Task to complete: Every line below between the line holding "String.append s t = String.append" and the line holding "(** A string", inclusive, should be repeated exactly, and all other lines omitted.

Data extracts:
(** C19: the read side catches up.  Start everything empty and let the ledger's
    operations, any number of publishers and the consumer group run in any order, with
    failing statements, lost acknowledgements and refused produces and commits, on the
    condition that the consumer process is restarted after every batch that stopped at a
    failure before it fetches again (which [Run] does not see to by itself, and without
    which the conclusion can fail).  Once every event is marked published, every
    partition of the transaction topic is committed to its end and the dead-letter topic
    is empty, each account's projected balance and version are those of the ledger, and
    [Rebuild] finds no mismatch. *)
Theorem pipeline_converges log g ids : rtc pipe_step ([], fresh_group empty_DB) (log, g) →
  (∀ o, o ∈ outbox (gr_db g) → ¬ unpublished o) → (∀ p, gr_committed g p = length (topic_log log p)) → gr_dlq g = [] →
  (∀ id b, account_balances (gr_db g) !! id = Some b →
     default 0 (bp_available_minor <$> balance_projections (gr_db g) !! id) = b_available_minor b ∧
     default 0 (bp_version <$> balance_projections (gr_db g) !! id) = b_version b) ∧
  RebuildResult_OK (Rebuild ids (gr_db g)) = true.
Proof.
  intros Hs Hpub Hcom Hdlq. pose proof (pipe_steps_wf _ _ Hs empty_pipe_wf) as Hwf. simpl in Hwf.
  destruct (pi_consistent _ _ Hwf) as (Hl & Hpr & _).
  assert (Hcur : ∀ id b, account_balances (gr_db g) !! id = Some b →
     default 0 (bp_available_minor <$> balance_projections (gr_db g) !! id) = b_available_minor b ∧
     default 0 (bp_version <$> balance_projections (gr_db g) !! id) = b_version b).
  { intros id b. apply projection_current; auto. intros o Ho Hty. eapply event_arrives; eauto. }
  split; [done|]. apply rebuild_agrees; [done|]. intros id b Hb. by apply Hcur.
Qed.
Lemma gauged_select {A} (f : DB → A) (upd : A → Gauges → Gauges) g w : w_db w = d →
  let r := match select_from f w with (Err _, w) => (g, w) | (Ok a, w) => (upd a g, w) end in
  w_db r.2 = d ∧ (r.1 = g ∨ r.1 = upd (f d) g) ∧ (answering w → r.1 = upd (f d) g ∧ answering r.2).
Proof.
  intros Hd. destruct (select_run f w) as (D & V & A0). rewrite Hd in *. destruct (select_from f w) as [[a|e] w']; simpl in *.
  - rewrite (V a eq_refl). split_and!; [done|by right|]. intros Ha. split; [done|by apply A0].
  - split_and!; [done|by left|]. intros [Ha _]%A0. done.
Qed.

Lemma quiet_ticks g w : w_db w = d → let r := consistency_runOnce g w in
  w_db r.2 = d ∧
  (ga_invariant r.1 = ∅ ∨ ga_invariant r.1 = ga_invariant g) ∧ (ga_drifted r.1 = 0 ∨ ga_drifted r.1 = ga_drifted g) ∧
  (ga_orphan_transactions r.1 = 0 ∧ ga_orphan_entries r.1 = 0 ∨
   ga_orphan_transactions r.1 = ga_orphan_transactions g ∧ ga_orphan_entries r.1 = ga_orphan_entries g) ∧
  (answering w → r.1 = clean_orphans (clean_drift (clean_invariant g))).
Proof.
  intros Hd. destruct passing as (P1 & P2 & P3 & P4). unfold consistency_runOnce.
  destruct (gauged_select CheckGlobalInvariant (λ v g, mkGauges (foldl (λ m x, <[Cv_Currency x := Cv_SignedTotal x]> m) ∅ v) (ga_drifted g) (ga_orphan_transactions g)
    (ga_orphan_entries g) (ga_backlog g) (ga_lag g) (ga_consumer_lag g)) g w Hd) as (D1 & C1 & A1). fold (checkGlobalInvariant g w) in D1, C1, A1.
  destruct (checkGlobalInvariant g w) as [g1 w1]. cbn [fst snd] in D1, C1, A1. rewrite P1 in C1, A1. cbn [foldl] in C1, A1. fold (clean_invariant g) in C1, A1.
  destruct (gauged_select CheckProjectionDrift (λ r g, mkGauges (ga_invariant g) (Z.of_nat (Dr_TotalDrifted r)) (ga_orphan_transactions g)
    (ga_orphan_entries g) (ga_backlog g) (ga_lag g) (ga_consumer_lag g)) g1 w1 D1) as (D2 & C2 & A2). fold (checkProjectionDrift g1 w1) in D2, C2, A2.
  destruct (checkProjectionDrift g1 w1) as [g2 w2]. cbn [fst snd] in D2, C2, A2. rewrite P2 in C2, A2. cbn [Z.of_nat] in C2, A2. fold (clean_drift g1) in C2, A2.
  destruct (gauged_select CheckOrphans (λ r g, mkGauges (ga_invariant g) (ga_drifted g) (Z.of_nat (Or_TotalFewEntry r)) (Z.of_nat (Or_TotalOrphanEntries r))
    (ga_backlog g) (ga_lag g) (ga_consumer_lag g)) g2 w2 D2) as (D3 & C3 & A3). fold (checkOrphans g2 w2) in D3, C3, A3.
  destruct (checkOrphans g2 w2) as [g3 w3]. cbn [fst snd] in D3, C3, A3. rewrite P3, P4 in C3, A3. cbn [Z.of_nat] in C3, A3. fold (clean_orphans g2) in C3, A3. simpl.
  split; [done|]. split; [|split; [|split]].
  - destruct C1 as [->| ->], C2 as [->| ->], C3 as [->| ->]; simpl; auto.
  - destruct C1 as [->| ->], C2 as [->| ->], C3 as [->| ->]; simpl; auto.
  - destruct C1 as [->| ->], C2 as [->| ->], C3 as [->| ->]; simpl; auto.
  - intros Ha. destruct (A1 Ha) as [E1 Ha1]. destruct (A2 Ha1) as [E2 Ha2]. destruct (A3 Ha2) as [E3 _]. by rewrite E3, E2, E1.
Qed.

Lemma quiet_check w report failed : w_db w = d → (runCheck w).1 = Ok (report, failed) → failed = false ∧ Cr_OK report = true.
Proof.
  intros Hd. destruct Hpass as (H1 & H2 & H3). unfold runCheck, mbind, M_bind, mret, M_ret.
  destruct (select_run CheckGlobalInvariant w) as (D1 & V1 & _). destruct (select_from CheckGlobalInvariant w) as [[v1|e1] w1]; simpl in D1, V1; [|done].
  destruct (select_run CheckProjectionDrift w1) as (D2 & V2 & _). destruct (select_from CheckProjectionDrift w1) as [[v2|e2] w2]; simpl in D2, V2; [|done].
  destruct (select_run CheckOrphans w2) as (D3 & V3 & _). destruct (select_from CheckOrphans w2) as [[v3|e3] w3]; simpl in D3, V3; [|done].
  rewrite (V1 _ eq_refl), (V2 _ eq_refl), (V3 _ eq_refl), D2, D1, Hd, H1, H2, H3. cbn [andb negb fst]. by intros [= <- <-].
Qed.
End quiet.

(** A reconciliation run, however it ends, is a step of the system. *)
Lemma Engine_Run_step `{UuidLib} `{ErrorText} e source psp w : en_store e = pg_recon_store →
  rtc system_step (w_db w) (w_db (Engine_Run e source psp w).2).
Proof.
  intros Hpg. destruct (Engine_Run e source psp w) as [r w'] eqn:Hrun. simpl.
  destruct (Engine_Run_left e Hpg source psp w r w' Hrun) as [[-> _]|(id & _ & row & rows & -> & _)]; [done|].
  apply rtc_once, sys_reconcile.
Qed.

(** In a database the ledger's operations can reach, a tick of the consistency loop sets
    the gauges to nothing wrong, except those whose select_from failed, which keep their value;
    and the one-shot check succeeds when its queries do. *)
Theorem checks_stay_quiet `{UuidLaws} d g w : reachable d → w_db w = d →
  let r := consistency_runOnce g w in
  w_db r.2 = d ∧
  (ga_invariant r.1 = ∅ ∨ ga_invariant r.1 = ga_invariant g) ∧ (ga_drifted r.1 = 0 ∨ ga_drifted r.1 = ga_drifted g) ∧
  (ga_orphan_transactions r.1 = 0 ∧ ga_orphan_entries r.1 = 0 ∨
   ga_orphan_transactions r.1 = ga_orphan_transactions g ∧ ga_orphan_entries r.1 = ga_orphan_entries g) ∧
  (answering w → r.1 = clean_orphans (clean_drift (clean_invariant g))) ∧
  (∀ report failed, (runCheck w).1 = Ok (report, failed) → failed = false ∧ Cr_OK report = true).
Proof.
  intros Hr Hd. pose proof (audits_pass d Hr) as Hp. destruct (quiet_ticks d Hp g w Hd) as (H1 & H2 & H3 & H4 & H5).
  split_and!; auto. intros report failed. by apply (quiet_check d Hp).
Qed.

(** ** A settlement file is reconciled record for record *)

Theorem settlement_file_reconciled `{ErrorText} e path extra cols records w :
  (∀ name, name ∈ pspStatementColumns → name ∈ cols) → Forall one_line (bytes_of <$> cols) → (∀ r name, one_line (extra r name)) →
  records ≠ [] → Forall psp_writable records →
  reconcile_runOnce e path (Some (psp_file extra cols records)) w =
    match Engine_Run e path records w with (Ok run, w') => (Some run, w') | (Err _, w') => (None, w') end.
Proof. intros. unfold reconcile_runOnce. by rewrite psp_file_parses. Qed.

...

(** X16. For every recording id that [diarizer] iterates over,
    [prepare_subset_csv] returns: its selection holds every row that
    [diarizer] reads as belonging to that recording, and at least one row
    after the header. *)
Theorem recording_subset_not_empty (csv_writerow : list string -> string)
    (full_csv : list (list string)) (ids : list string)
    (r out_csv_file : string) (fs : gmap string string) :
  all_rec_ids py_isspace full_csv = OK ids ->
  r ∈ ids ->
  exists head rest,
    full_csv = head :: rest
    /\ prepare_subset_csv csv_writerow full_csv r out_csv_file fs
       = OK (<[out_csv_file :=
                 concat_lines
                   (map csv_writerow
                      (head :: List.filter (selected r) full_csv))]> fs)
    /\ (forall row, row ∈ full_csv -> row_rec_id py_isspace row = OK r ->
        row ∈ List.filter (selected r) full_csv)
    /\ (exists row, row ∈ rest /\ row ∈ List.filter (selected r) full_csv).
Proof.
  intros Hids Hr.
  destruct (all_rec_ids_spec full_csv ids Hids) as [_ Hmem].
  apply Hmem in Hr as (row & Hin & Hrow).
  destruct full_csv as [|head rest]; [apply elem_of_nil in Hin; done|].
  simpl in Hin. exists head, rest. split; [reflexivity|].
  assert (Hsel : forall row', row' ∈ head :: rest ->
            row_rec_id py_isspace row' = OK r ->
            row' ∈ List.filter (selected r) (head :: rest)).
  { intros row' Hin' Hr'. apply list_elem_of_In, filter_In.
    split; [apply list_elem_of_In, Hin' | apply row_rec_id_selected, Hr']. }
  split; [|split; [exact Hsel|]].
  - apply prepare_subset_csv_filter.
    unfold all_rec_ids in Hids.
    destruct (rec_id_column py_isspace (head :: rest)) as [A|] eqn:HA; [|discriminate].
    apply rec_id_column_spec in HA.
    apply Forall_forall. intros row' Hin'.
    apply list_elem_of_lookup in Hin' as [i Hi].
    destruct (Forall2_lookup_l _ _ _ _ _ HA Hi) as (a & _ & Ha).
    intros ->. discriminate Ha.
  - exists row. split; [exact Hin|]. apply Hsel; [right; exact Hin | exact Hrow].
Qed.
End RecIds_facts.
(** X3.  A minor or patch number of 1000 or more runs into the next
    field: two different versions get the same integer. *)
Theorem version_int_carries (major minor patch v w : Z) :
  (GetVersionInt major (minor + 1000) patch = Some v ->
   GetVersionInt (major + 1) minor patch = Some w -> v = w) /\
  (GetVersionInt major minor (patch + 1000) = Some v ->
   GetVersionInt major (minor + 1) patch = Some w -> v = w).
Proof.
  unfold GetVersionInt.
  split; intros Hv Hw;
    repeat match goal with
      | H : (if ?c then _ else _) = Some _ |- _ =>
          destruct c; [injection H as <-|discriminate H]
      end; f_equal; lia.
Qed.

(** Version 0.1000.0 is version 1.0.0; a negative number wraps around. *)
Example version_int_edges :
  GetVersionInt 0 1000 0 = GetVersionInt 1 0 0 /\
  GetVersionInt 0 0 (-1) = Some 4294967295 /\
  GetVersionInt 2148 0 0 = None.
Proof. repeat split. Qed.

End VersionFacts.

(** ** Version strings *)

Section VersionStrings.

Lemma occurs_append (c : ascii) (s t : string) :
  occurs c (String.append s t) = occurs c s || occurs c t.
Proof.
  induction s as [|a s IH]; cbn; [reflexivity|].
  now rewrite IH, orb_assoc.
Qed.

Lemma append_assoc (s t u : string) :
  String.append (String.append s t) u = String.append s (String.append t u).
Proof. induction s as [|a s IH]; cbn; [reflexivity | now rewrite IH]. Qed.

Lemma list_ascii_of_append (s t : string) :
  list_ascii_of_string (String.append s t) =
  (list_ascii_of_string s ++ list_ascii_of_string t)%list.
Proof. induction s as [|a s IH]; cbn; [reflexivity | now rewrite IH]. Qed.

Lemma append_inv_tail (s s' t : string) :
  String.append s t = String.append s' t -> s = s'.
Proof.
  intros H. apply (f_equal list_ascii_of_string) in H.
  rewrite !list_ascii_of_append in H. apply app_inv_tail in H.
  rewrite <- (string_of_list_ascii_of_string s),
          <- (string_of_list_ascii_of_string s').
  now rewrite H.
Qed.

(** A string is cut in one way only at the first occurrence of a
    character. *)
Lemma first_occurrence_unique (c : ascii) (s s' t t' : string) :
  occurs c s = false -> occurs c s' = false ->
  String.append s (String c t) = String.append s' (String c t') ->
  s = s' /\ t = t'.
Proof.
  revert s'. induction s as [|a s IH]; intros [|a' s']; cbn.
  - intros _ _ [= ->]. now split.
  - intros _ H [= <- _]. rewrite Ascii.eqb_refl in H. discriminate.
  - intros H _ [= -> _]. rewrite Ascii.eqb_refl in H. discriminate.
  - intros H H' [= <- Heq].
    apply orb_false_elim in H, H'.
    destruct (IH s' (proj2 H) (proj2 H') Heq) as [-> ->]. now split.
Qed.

Exercise solution:
  String.append s t = String.append s' t -> s = s'.
Proof.
  intros H. apply (f_equal list_ascii_of_string) in H.
  rewrite !list_ascii_of_append in H. apply app_inv_tail in H.
  rewrite <- (string_of_list_ascii_of_string s),
          <- (string_of_list_ascii_of_string s').
  now rewrite H.
Qed.

(** A string is cut in one way only at the first occurrence of a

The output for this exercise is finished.